Vous pesez plus de 85 kg et vous vous demandez quel drop choisir pour protéger vos genoux ? Vous avez raison de vous poser cette question. Le drop d’une chaussure de running influence directement la tension sur votre tendon d’Achille, le travail de vos mollets et la charge sur vos genoux. Pour un coureur lourd, le choix du drop n’est pas un détail — c’est un levier de protection articulaire.
Réponse rapide :
Si vous pesez plus de 85 kg, le drop idéal se situe entre 8 et 12 mm.
– 10–12 mm si vous êtes débutant ou talonneur ou vous avez des antécédents de tendinite
– 8–10 mm si vous êtes confirmé
Un drop trop faible (0–4 mm) augmente fortement le risque de douleurs au tendon d’Achille.
Si vous cherchez directement des modèles fiables avec un drop et un amorti adaptés, consultez notre guide complet des chaussures de running adaptées aux coureurs lourds
Qu'est-ce que le drop d'une chaussure de running ?
Le drop, c’est la différence de hauteur entre le talon et l’avant-pied de votre chaussure. On mesure cette inclinaison en millimètres.
Exemples concrets :
- Drop 0 mm = talon et orteils au même niveau (chaussures minimalistes, barefoot)
- Drop 6 mm = le talon est 6 mm plus haut que l’avant-pied
- Drop 10 mm = standard classique pour la plupart des baskets de course
- Drop 12 mm = drop élevé, fréquent sur les modèles maximalistes

Le drop modifie trois choses essentielles :
- La tension sur votre tendon d’Achille : plus le drop est bas, plus votre tendon tire. Avec 90 kg sur la balance, cette tension devient traumatisante.
- Le travail de vos mollets : un drop faible oblige vos mollets à se contracter intensément pour stabiliser la cheville à chaque foulée. Résultat ? Courbatures violentes, crampes, tendinites.
- Votre angle d’attaque au sol : le drop influence comment votre pied touche le bitume. Un drop élevé facilite l’attaque talon et un drop faible pousse vers l’avant-pied.

Pourquoi le drop est crucial quand on est lourd
Soyons clairs : un coureur de 65 kg et vous n’avez pas les mêmes besoins. Votre poids crée des contraintes biomécaniques spécifiques que les chaussures doivent compenser. Voici quelques raisons pour lesquelles le drop est crucial pour vous:
L'impact au sol est plus violent
Pour un coureur de plus de 85 kg, chaque foulée génère entre 2,5 et 3 fois le poids corporel en impact. C’est cette charge qui rend le choix du drop déterminant — un mauvais drop amplifie les contraintes au lieu de les répartir.
La fatigue amplifie l'attaque talon (heel striking)
Les coureurs lourds ont tendance à attaquer talon, surtout en fin de sortie. Avec la fatigue, la foulée se dégrade et le pied s’écrase davantage au sol. Un drop élevé (10-12 mm) facilite cette transition talon-médio-pied et réduit le stress articulaire.
Les mollets et le tendon d'Achille trinquent
Avec un drop faible ou zéro drop, vos mollets doivent travailler beaucoup plus pour stabiliser le pied à chaque impact. Pour un coureur de +90 kg, cette surcharge peut provoquer :
- Tendinites d’Achille
- Douleurs aux mollets
- Périostites tibiales
- Fasciites plantaires
L’objectif du drop élevé est de maintenir une inclinaison qui limite la flexion de la cheville et protège les structures arrière de la jambe. C’est un levier biomécanique de protection pour votre gabarit.

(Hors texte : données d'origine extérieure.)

(* ===== verification/PciSpec.v ===== *)
(** * What the configuration accesses do to a device's registers

    The ports obey [ConfigMechanism]: the documented behaviour of the address
    and data ports, over the bytes of the configuration space.  The accesses
    of [pcie.cpp] then read and write the register they name and no other;
    those of the uACPI wrapper do not. *)
From S2P Require Import Prelude Status BitIo FieldIo FieldIoSpec Alloc Ports Pci.

(** Configuration mechanism #1.  [config s a] is the byte at configuration
    address [a], the bus, device, function and register in one number. *)
Class ConfigMechanism (St : Type) `{Ports St} := {
  selected : St -> Z;
  config : St -> Z -> Z;
  select_law : forall a s, exists s', outl 0xCF8 a s = Some (tt, s') /\ selected s' = a /\ config s' = config s;
  read_law : forall a s, selected s = 2 ^ 31 + 4 * a -> 0 <= a < 2 ^ 22 ->
    exists s', inl_ 0xCFC s = Some (le (map (fun i => config s (4 * a + i)) [0; 1; 2; 3]), s') /\
               config s' = config s;
  write8_law : forall a k v s, selected s = 2 ^ 31 + 4 * a -> 0 <= a < 2 ^ 22 -> 0 <= k < 4 -> 0 <= v < 2 ^ 8 ->
    exists s', outb (0xCFC + k) v s = Some (tt, s') /\
    forall x, config s' x = if x =? 4 * a + k then v else config s x;
  write16_law : forall a k v s, selected s = 2 ^ 31 + 4 * a -> 0 <= a < 2 ^ 22 -> k = 0 \/ k = 2 -> 0 <= v < 2 ^ 16 ->
    exists s', outw (0xCFC + k) v s = Some (tt, s') /\
    forall x, config s' x = if x =? 4 * a + k then u8 v else if x =? 4 * a + k + 1 then v / 256 else config s x;
  write32_law : forall a v s, selected s = 2 ^ 31 + 4 * a -> 0 <= a < 2 ^ 22 -> 0 <= v < 2 ^ 32 ->
    exists s', outl 0xCFC v s = Some (tt, s') /\
    forall x, config s' x = if (4 * a <=? x) && (x <? 4 * a + 4) then u8 (Z.shiftr v (8 * (x - 4 * a))) else config s x;
  config_bytes : forall s a, 0 <= config s a < 256;
}.

Lemma lor_parts k a b : 0 <= k -> 0 <= b < 2 ^ k -> Z.lor (a * 2 ^ k) b = a * 2 ^ k + b.
Proof.
  intros Hk Hb. assert (Z.land (a * 2 ^ k) b = 0).
  { apply Z_bits_ext. intros j Hj. rewrite Z.land_spec, Z.bits_0, <- Z.shiftl_mul_pow2, Z.shiftl_spec by lia.
    destruct (Z.ltb_spec j k).
    - rewrite (Z.testbit_neg_r _ (j - k)) by lia. done.
    - replace (Z.testbit b j) with false; [apply andb_false_r|].
      rewrite <- (Z.mod_small b (2 ^ k)) by done. by rewrite Z.mod_pow2_bits_high by lia. }
  rewrite <- Z.lxor_lor by done. by rewrite <- Z.add_nocarry_lxor.
Qed.

(** The register's word in the configuration space. *)
Definition word_of (b d f offset : Z) : Z := b * 2 ^ 14 + d * 2 ^ 9 + f * 2 ^ 6 + offset / 4.
Definition valid_function (b d f : Z) : Prop := 0 <= b < 256 /\ 0 <= d < 32 /\ 0 <= f < 8.

Lemma word_of_range b d f o : valid_function b d f -> 0 <= o < 256 -> 0 <= word_of b d f o < 2 ^ 22.
Proof. intros (? & ? & ?) ?. unfold word_of. Z.to_euclidean_division_equations. lia. Qed.

Lemma word_of_inj b d f o b' d' f' o' : valid_function b d f -> valid_function b' d' f' ->
  0 <= o < 256 -> 0 <= o' < 256 -> word_of b d f o = word_of b' d' f' o' ->
  b = b' /\ d = d' /\ f = f' /\ o / 4 = o' / 4.
Proof. intros (? & ? & ?) (? & ? & ?) ? ?. unfold word_of. Z.to_euclidean_division_equations. lia. Qed.

Lemma aligned o : 0 <= o < 256 -> Z.land o 0xFC = 4 * (o / 4).
Proof.
  intros Ho. apply Z.eqb_eq. check_all_below 256%nat o; [by vm_compute | lia].
Qed.

Lemma pci_address_word b d f o : valid_function b d f -> 0 <= o < 256 ->
  pci_address b d f o = 2 ^ 31 + 4 * word_of b d f o.
Proof.
  intros (Hb & Hd & Hf) Ho. unfold pci_address, word_of. rewrite aligned by done.
  rewrite !Z.shiftl_mul_pow2 by lia. rewrite !u32_small by lia.
  change (1 * 2 ^ 31) with (128 * 2 ^ 24). rewrite (lor_parts 24 128) by lia.
  replace (128 * 2 ^ 24 + b * 2 ^ 16) with ((2 ^ 15 + b) * 2 ^ 16) by lia. rewrite (lor_parts 16) by lia.
  replace ((2 ^ 15 + b) * 2 ^ 16 + d * 2 ^ 11) with (((2 ^ 15 + b) * 2 ^ 5 + d) * 2 ^ 11) by lia.
  rewrite (lor_parts 11) by lia.
  replace (((2 ^ 15 + b) * 2 ^ 5 + d) * 2 ^ 11 + f * 2 ^ 8) with ((((2 ^ 15 + b) * 2 ^ 5 + d) * 2 ^ 3 + f) * 2 ^ 8) by lia.
  rewrite (lor_parts 8) by (Z.to_euclidean_division_equations; lia). lia.
Qed.

Section Accesses.
Context {St : Type} `{ConfigMechanism St}.

(** The 16-bit register of a function, and what else there is. *)
Definition half (s : St) (b d f o : Z) : Z :=
  config s (4 * word_of b d f o + Z.land o 2) + 256 * config s (4 * word_of b d f o + Z.land o 2 + 1).

Lemma le_halves x0 x1 x2 x3 : Forall (fun x => 0 <= x < 256) [x0; x1; x2; x3] ->
  Z.land (le [x0; x1; x2; x3]) 0xFFFF = x0 + 256 * x1 /\
  Z.land (Z.shiftr (le [x0; x1; x2; x3]) 16) 0xFFFF = x2 + 256 * x3.
Proof.
  rewrite !Forall_cons. intros (H0' & H1 & H2 & H3 & _). change 0xFFFF with (Z.ones 16).
  rewrite !Z.land_ones, Z.shiftr_div_pow2 by lia. cbn [le]. split; Z.to_euclidean_division_equations; lia.
Qed.

Lemma land_2 o : 0 <= o < 256 -> Z.land o 2 = 0 \/ Z.land o 2 = 2.
Proof.
  intros Ho. assert (E : (Z.land o 2 =? 0) || (Z.land o 2 =? 2) = true)
    by (check_all_below 256%nat o; [by vm_compute | lia]).
  zify_bool; auto.
Qed.

Lemma pci_read_half b d f o s : valid_function b d f -> 0 <= o < 256 ->
  exists s', pci_read b d f o s = Some (half s b d f o, s') /\ config s' = config s.
Proof.
  intros Hv Ho. unfold pci_read.
  destruct (select_law (pci_address b d f o) s) as (s1 & E1 & Hs1 & Hc1). rewrite (bind_run _ _ _ _ _ E1).
  rewrite pci_address_word in Hs1 by done.
  destruct (read_law (word_of b d f o) s1 Hs1 (word_of_range _ _ _ _ Hv Ho)) as (s2 & E2 & Hc2).
  rewrite (bind_run _ _ _ _ _ E2). exists s2. split; [|congruence]. mstep. do 2 f_equal.
  unfold half. rewrite Hc1. cbn [map].
  destruct (le_halves (config s (4 * word_of b d f o + 0)) (config s (4 * word_of b d f o + 1))
              (config s (4 * word_of b d f o + 2)) (config s (4 * word_of b d f o + 3))) as [Hlo Hhi];
    [repeat constructor; apply config_bytes|].
  destruct (land_2 o Ho) as [-> | ->]; cbn [Z.mul].
  - rewrite Z.shiftr_0_r, Hlo. by rewrite Z.add_0_r.
  - change (2 * 8) with 16. rewrite Hhi.
    by replace (4 * word_of b d f o + 2 + 1) with (4 * word_of b d f o + 3) by lia.
Qed.

Lemma pci_write_half b d f data o s : valid_function b d f -> 0 <= o < 256 ->
  exists s', pci_write b d f data 2 o s = Some (tt, s') /\
    forall x, config s' x = if x =? 4 * word_of b d f o + Z.land o 2 then u8 (u16 data)
                            else if x =? 4 * word_of b d f o + Z.land o 2 + 1 then u16 data / 256 else config s x.
Proof.
  intros Hv Ho. unfold pci_write.
  destruct (select_law (pci_address b d f o) s) as (s1 & E1 & Hs1 & Hc1). rewrite (bind_run _ _ _ _ _ E1).
  rewrite pci_address_word in Hs1 by done. cbn [Z.eqb Pos.eqb].
  destruct (write16_law (word_of b d f o) (Z.land o 2) (u16 data) s1 Hs1 (word_of_range _ _ _ _ Hv Ho) (land_2 o Ho))
    as (s2 & E2 & Hc2); [apply wrap_range; lia|].
  exists s2. split; [done|]. intros x. by rewrite Hc2, Hc1.
Qed.

Lemma half_written b d f data o b' d' f' o' s s' :
  valid_function b d f -> valid_function b' d' f' -> 0 <= o < 256 -> 0 <= o' < 256 ->
  (forall x, config s' x = if x =? 4 * word_of b d f o + Z.land o 2 then u8 (u16 data)
                           else if x =? 4 * word_of b d f o + Z.land o 2 + 1 then u16 data / 256 else config s x) ->
  half s' b' d' f' o'
  = if decide ((b', d', f', o' / 2) = (b, d, f, o / 2)) then u16 data else half s b' d' f' o'.
Proof.
  intros Hv Hv' Ho Ho' Hc.
  assert (Hd : forall z, 0 <= z < 256 -> Z.land z 2 = 2 * (z / 2) - 4 * (z / 4)).
  { intros z Hz. apply Z.eqb_eq. check_all_below 256%nat z; [by vm_compute | lia]. }
  unfold half. rewrite !Hc, !Hd by done. destruct (decide _) as [E|E].
  - injection E as -> -> -> E.
    replace (word_of b d f o') with (word_of b d f o) by (unfold word_of; Z.to_euclidean_division_equations; lia).
    replace (2 * (o' / 2) - 4 * (o' / 4)) with (2 * (o / 2) - 4 * (o / 4)) by (Z.to_euclidean_division_equations; lia).
    rewrite Z.eqb_refl. repeat case_if; try lia. pose proof (wrap_range 16 data ltac:(lia)).
    unfold wrap at 1. Z.to_euclidean_division_equations; lia.
  - set (k := 2 * (o / 2) - 4 * (o / 4)). set (k' := 2 * (o' / 2) - 4 * (o' / 4)).
    assert (Hne : word_of b' d' f' o' <> word_of b d f o \/ k' <> k).
    { destruct (Z.eq_dec (word_of b' d' f' o') (word_of b d f o)) as [Hw|]; [right|by left]. intros Hk. apply E.
      destruct (word_of_inj _ _ _ _ _ _ _ _ Hv' Hv Ho' Ho Hw) as (-> & -> & -> & E4). subst k k'. f_equal. lia. }
    assert (Hk : (k = 0 \/ k = 2) /\ (k' = 0 \/ k' = 2)) by (subst k k'; Z.to_euclidean_division_equations; lia).
    clearbody k k'. by repeat case_if; try lia.
Qed.
End Accesses.

(** A 16-bit configuration write is seen by a read of the same register
    of the same function, and by no read of another register or of another
    function. *)
Theorem pci_write_read `{Mech : ConfigMechanism St} (b d f data o b' d' f' o' v : Z) (s s0 : St) :
  valid_function b d f -> valid_function b' d' f' -> 0 <= o < 256 -> 0 <= o' < 256 ->
  pci_read b' d' f' o' s = Some (v, s0) ->
  exists s1 s2, pci_write b d f data 2 o s = Some (tt, s1) /\
    pci_read b' d' f' o' s1
    = Some (if decide ((b', d', f', o' / 2) = (b, d, f, o / 2)) then u16 data else v, s2).
Proof.
  intros Hv Hv' Ho Ho' E.
  destruct (pci_read_half b' d' f' o' s Hv' Ho') as (s0' & E0 & _). rewrite E in E0. injection E0 as -> <-.
  destruct (pci_write_half b d f data o s Hv Ho) as (s1 & E1 & Hc).
  destruct (pci_read_half b' d' f' o' s1 Hv' Ho') as (s2 & E2 & _).
  exists s1, s2. split; [done|]. rewrite E2. by rewrite (half_written _ _ _ _ _ _ _ _ _ _ _ Hv Hv' Ho Ho' Hc).
Qed.

(** C28: A 16-bit write of [value] at [offset] through uACPI's interface writes
    the offset, as data, at the register that the low byte of the value
    names; the register at the offset keeps what it had, unless the value
    happens to name it.  A 32-bit read gives the 16 bits at the offset. *)
Theorem uacpi_pci_accesses_misdirected `{Mech : ConfigMechanism St} (devs : devices) (h : Z) (dev : uacpi_pci_dev)
    (offset value : Z) (s : St) :
  dev_at devs !! h = Some dev -> valid_function (dev_b dev) (dev_d dev) (dev_f dev) -> 0 <= offset < 256 ->
  exists s1, uacpi_kernel_pci_write16 devs h offset value s = Some (UACPI_STATUS_OK, s1) /\
    forall o, 0 <= o < 256 -> exists s2,
      uacpi_kernel_pci_read32 devs h o s1
      = Some ((UACPI_STATUS_OK,
               if o / 2 =? u8 value / 2 then offset else half s (dev_b dev) (dev_d dev) (dev_f dev) o), s2).
Proof.
  intros Hd Hv Ho. unfold uacpi_kernel_pci_write16, on_device. rewrite Hd.
  assert (Hu : 0 <= u8 value < 256) by (apply wrap_range; lia).
  destruct (pci_write_half (dev_b dev) (dev_d dev) (dev_f dev) (u32 offset) (u8 value) s Hv Hu) as (s1 & E1 & Hc).
  exists s1. split; [mstep; by rewrite E1|]. intros o Ho'.
  destruct (pci_read_half (dev_b dev) (dev_d dev) (dev_f dev) (u8 o) s1 Hv) as (s2 & E2 & _); [by apply wrap_range|].
  exists s2. unfold uacpi_kernel_pci_read32, on_device. rewrite Hd. mstep. rewrite E2. do 3 f_equal.
  rewrite u8_small by done. rewrite (half_written _ _ _ _ _ _ _ _ _ s s1 Hv Hv Hu Ho' Hc).
  rewrite (u32_small offset), u16_small by lia.
  destruct (decide _) as [E|E], (Z.eqb_spec (o / 2) (u8 value / 2)); congruence.
Qed.

(** ** A machine that obeys the mechanism *)

Record pci_machine := PciMachine { cf8 : Z; space : gmap Z Z }.
Definition space_byte (s : pci_machine) (a : Z) : Z := u8 (default 255 (space s !! a)).
Definition put (a v : Z) (s : pci_machine) : pci_machine := PciMachine (cf8 s) (<[a := v]> (space s)).
Definition data_word (s : pci_machine) : Z := cf8 s - 2 ^ 31.

#[export] Instance machine_ports : Ports pci_machine := {|
  outb p v s := Some (tt, put (data_word s + (p - 0xCFC)) v s);
  outw p v s := Some (tt, put (data_word s + (p - 0xCFC)) (u8 v) (put (data_word s + (p - 0xCFC) + 1) (v / 256) s));
  outl p v s :=
    if p =? 0xCF8 then Some (tt, PciMachine v (space s))
    else Some (tt, fold_right (fun i => put (data_word s + i) (u8 (Z.shiftr v (8 * i)))) s [0; 1; 2; 3]);
  inb p s := Some (space_byte s (data_word s + (p - 0xCFC)), s);
  inw p s := Some (le (map (fun i => space_byte s (data_word s + (p - 0xCFC) + i)) [0; 1]), s);
  inl_ p s := Some (le (map (fun i => space_byte s (data_word s + i)) [0; 1; 2; 3]), s);
|}.

Lemma space_byte_put a v s x : space_byte (put a v s) x = if x =? a then u8 v else space_byte s x.
Proof.
  unfold space_byte, put. cbn. destruct (Z.eqb_spec x a) as [->|Hne].
  - by rewrite lookup_insert_eq.
  - by rewrite lookup_insert_ne.
Qed.

#[export] Instance machine_mechanism : ConfigMechanism pci_machine.
Proof.
  refine {| selected := cf8; config := space_byte |}.
  - intros a s. by eexists.
  - intros a s E Ha. exists s. split; [|done]. cbn. unfold data_word. rewrite E.
    by replace (2 ^ 31 + 4 * a - 2 ^ 31) with (4 * a) by lia.
  - intros a k v s E Ha Hk Hv. eexists. split; [done|]. intros x. cbn -[Z.add Z.sub]. rewrite space_byte_put.
    unfold data_word. rewrite E, u8_small by lia.
    by replace (2 ^ 31 + 4 * a - 2 ^ 31 + (3324 + k - 3324)) with (4 * a + k) by lia.
  - intros a k v s E Ha Hk Hv. eexists. split; [done|]. intros x. cbn -[Z.add Z.sub]. rewrite !space_byte_put.
    unfold data_word. rewrite E, wrap_wrap, (u8_small (v / 256)) by (Z.to_euclidean_division_equations; lia).
    by replace (2 ^ 31 + 4 * a - 2 ^ 31 + (3324 + k - 3324)) with (4 * a + k) by lia.
  - intros a v s E Ha Hv. eexists. split; [cbn; done|]. intros x. cbn -[Z.add Z.sub Z.shiftr wrap].
    rewrite !space_byte_put, !wrap_wrap. unfold data_word. rewrite E.
    replace (2 ^ 31 + 4 * a - 2 ^ 31) with (4 * a) by lia.
    repeat case_if; subst; try lia; try done; do 2 f_equal; lia.
  - intros s a. apply wrap_range. lia.
Defined.

Lemma pci_write_read_witness :
  exists v s0, pci_read 1 2 3 0x40 (PciMachine 0 ∅) = Some (v, s0) /\
  exists s1 s2, pci_write 1 2 3 0x1234 2 0x40 (PciMachine 0 ∅) = Some (tt, s1) /\
    pci_read 1 2 3 0x40 s1 = Some (0x1234, s2).
Proof.
  exists 0xFFFF, (PciMachine (pci_address 1 2 3 0x40) ∅). split; [reflexivity|].
  apply (pci_write_read 1 2 3 0x1234 0x40 1 2 3 0x40 0xFFFF (PciMachine 0 ∅) (PciMachine (pci_address 1 2 3 0x40) ∅));
    unfold valid_function; lia || reflexivity.
Defined.

Lemma uacpi_pci_accesses_misdirected_witness :
  let devs := Devices (Heap {[4096]} 1) {[4096 := PciDev 0 31 0]} in
  exists s1, uacpi_kernel_pci_write16 devs 4096 0x40 0x1280 (PciMachine 0 ∅) = Some (UACPI_STATUS_OK, s1) /\
    exists s2, uacpi_kernel_pci_read32 devs 4096 0x80 s1 = Some ((UACPI_STATUS_OK, 0x40), s2).
Proof.
  destruct (uacpi_pci_accesses_misdirected (Devices (Heap {[4096]} 1) {[4096 := PciDev 0 31 0]}) 4096 (PciDev 0 31 0)
              0x40 0x1280 (PciMachine 0 ∅)) as (s1 & E & Hr); [reflexivity | unfold valid_function; cbn; lia | lia |].
  exists s1. split; [exact E|]. apply (Hr 0x80). lia.
Defined.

Quel drop choisir pour un coureur lourd ?
La recommandation générale « 8-12 mm » est un bon point de départ. Mais cela dépend aussi de votre expérience, de votre type de foulée et de vos objectifs. Alors pourquoi cette fourchette fonctionne ?

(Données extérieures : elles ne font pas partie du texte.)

Lemma remove_id_ne id l : id ∉ i_id <$> l -> remove id l = l.
Proof.
  induction l as [|i l IH]; cbn [remove List.filter fmap list_fmap]; [done|]. intros Hn.
  apply not_elem_of_cons in Hn as [Hi Hl]. rewrite (proj2 (Z.eqb_neq (i_id i) id)) by done. cbn [negb].
  f_equal. by apply IH.
Qed.

Lemma find_ptr_ne id l : id ∉ i_id <$> l -> find_ptr id l = 0 /\ prev_ptr id l = 0.
Proof.
  induction l as [|i l IH]; [done|]. intros Hn. apply not_elem_of_cons in Hn as [Hi Hl].
  destruct (IH Hl) as [Hf Hp]. cbn [find_ptr prev_ptr]. rewrite (proj2 (Z.eqb_neq (i_id i) id)) by done.
  split; [done|]. destruct l as [|j l]; [done|]. apply not_elem_of_cons in Hl as [Hj _].
  by rewrite (proj2 (Z.eqb_neq (i_id j) id)).
Qed.

(** Where an identifier is, everything else is elsewhere. *)
Lemma split_id l1 i l2 : NoDup (i_id <$> l1 ++ i :: l2) -> i_id i ∉ i_id <$> l1 /\ i_id i ∉ i_id <$> l2.
Proof.
  rewrite fmap_app. cbn [fmap list_fmap]. intros Hd. apply NoDup_app in Hd as (_ & Hn & Hd).
  apply NoDup_cons in Hd as [Hd _]. split; [|done]. intros Hi. apply (Hn _ Hi). by left.
Qed.


Lemma remove_split l1 i l2 : NoDup (i_id <$> l1 ++ i :: l2) -> remove (i_id i) (l1 ++ i :: l2) = l1 ++ l2.
Proof.
  intros Hd. destruct (split_id _ _ _ Hd) as [H1 H2]. unfold remove. rewrite List.filter_app. cbn [List.filter].
  rewrite Z.eqb_refl. cbn [negb]. f_equal; by apply remove_id_ne.
Qed.

Lemma find_split l1 i l2 : NoDup (i_id <$> l1 ++ i :: l2) ->
  find_ptr (i_id i) (l1 ++ i :: l2) = i_ptr i /\ prev_ptr (i_id i) (l1 ++ i :: l2) = last_ptr l1.
Proof.
  intros Hd. destruct (split_id _ _ _ Hd) as [H1 H2]. clear Hd. induction l1 as [|j l1 IH].
  - cbn [app find_ptr]. rewrite Z.eqb_refl. split; [done|]. cbn [prev_ptr]. destruct l2 as [|k l2]; [done|].
    apply not_elem_of_cons in H2 as [Hk H2]. rewrite (proj2 (Z.eqb_neq (i_id k) _)) by done.
    apply (find_ptr_ne _ (k :: l2)). by apply not_elem_of_cons.
  - apply not_elem_of_cons in H1 as [Hj H1]. destruct (IH H1) as [Hf Hp]. cbn [app find_ptr].
    rewrite (proj2 (Z.eqb_neq (i_id j) _)) by done. split; [done|].
    destruct l1 as [|k l1]; cbn [app prev_ptr].
    + by rewrite Z.eqb_refl.
    + apply not_elem_of_cons in H1 as [Hk H1]. rewrite (proj2 (Z.eqb_neq (i_id k) _)) by done. exact Hp.
Qed.

Lemma id_cases id l : id ∉ i_id <$> l \/ exists l1 i l2, l = l1 ++ i :: l2 /\ i_id i = id.
Proof.
  destruct (decide (id ∈ i_id <$> l)) as [Hi|]; [right | by left].
  apply list_elem_of_fmap in Hi as (i & -> & Hi). apply list_elem_of_split in Hi as (l1 & l2 & ->). eauto.
Qed.

(** The addresses of a split registry. *)
Lemma owned_split s l1 i l2 : rep s (l1 ++ i :: l2) ->
  (i_ptr i ∉ i_ptr <$> l1) /\ (i_ptr i ∉ i_ptr <$> l2) /\ (i_namep i ∉ i_namep <$> l1 ++ l2) /\
  i_ptr i <> 0 /\ i_namep i <> 0 /\ i_ptr i <> i_namep i /\
  i_ptr i ∈ live (hp s) /\ i_namep i ∈ live (hp s) /\ (exists e, events s !! i_ptr i = Some e /\ matches e i).
Proof.
  intros Hr. pose proof (rep_owned _ _ Hr) as Ho. pose proof (rep_live _ _ Hr) as Hl. unfold owned in *.
  apply NoDup_app in Ho as (Hp & Hpn & Hn). rewrite fmap_app in Hp. cbn [fmap list_fmap] in Hp.
  apply NoDup_app in Hp as (_ & Hp1 & Hp2). apply NoDup_cons in Hp2 as [Hp2 _].
  rewrite !Forall_forall in Hl.
  assert (Hmp : i_ptr i ∈ i_ptr <$> l1 ++ i :: l2) by (apply list_elem_of_fmap_2; set_solver).
  assert (Hmn : i_namep i ∈ i_namep <$> l1 ++ i :: l2) by (apply list_elem_of_fmap_2; set_solver).
  destruct (Hl (i_ptr i)) as [? ?]; [set_solver|]. destruct (Hl (i_namep i)) as [? ?]; [set_solver|].
  split_and!; try done.
  - intros Hi. apply (Hp1 _ Hi). by left.
  - rewrite fmap_app in Hn. cbn [fmap list_fmap] in Hn. apply NoDup_app in Hn as (_ & Hn1 & Hn2).
    apply NoDup_cons in Hn2 as [Hn2 _]. rewrite fmap_app, elem_of_app. intros [Hi|Hi]; [|done].
    apply (Hn1 _ Hi). by left.
  - intros E. apply (Hpn _ Hmp). by rewrite E.
  - pose proof (rep_chain _ _ Hr) as Hc. apply hlec_seg_app in Hc as (r & _ & Hc). cbn [seg] in Hc.
    destruct Hc as (-> & _ & e & He & Hm & _). by exists e.
Qed.

(** ** Changing an event in place *)




(** ** A new event *)

Lemma update_run p e f s : events s !! p = Some e ->
  update p f s = Some (tt, s <| events := <[p := f e]> (events s) |>).
Proof. intros E. unfold update. by rewrite E. Qed.

Lemma update_top h m nm fe le li p e f :
  update p f (Hlec h (<[p := e]> m) nm fe le li) = Some (tt, Hlec h (<[p := f e]> m) nm fe le li).
Proof.
  rewrite (update_run p e) by apply lookup_insert_eq. do 2 f_equal. unfold set_field. cbn. by rewrite insert_insert_eq.
Qed.

Lemma rep_nil s l : rep s l -> (first_event s = 0 <-> l = []).
Proof.
  intros Hr. pose proof (rep_chain _ _ Hr) as Hc. destruct l as [|i l]; cbn [seg] in Hc; [done|].
  destruct Hc as (_ & H0 & _). done.
Qed.

Section New.
Context `{Allocator} `{!LawfulAllocator} (junk : Z).

Lemma event_malloc_run s p h : malloc 40 (hp s) = (p, h) -> p <> 0 ->
  event_malloc junk s = Some (p, Hlec h (<[p := Event junk junk junk false junk]> (events s)) (names s)
                                   (first_event s) (last_event s) (last_id s)).
Proof. intros Em Hp. unfold event_malloc. by rewrite Em, (proj2 (Z.eqb_neq p 0) Hp). Qed.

- Réduit la tension sur le tendon d’Achille (comparé à du 0-4 mm)
- Facilite la transition talon → médio-pied pour les attaque-talons
- Plus tolérant sur longues distances et marathons
- Compatible avec l’amorti généreux nécessaire aux gabarits forts
| Profil coureur | Drop recommandé | Pourquoi |
|---|---|---|
| Débutant lourd (+85-95 kg, peu d'expérience) | 10-12 mm | Protection maximale, apprentissage sécurisé de la foulée |
| Talonneur confirmé (attaque talon marquée) | 08-12 mm | Décharge le tendon d'Achille, compense l'impact talon |
| Coureur lourd expérimenté (foulée travaillée) | 8-10 mm | Compromis efficacité/sécurité, si habitué progressivement |
Drop 10-12 mm : la zone de sécurité pour gabarits forts
Pour qui ?
- Débutants lourds (+80-90 kg, moins de 6 mois de pratique)
- Talonneurs marqués (vous entendez votre talon claquer au sol)
- Coureurs avec historique de douleurs Achille ou mollets
- Objectif : longues distances, marathons, confort avant performance
Pourquoi ça fonctionne ?
Un drop de 10-12 mm offre la protection maximale pour votre chaîne postérieure. Il réduit plus la tension sur le tendon d’Achille comparé à un drop de 4 mm. Vos mollets travaillent moins, vos lombaires aussi.
Si vous avez une tendinite active, le drop de 10-12 mm est votre meilleur allié. L’inclinaison réduit l’étirement du tendon à chaque foulée et diminue la charge sur les mollets. Plusieurs podologues du sport recommandent même de monter temporairement à 12 mm pendant la phase de guérison, puis de redescendre progressivement vers 8-10 mm une fois la douleur disparue.
Drop 8-10 mm : le compromis performance/protection
Pour qui ?
- Coureurs lourds confirmés (1-2 ans de pratique régulière, 3+ sorties/semaine)
- Foulée neutre ou légère supination. Si vous êtes coureur lourd avec une foulée neutre à supinatrice, le choix du drop doit être combiné à un amorti stable, comme expliqué dans notre guide dédié aux chaussures de running pour supinateur lourd
- Objectif : équilibre entre confort et dynamisme
- Vous visez des chronos, pas seulement finir
Pourquoi ça fonctionne ?
Un drop de 8-10 mm reste protecteur, mais permet plus de propulsion. Vous gagnez en réactivité sans sacrifier la sécurité articulaire. C’est la zone préférée des coureurs lourds expérimentés qui ont renforcé leurs mollets et maîtrisent leur foulée.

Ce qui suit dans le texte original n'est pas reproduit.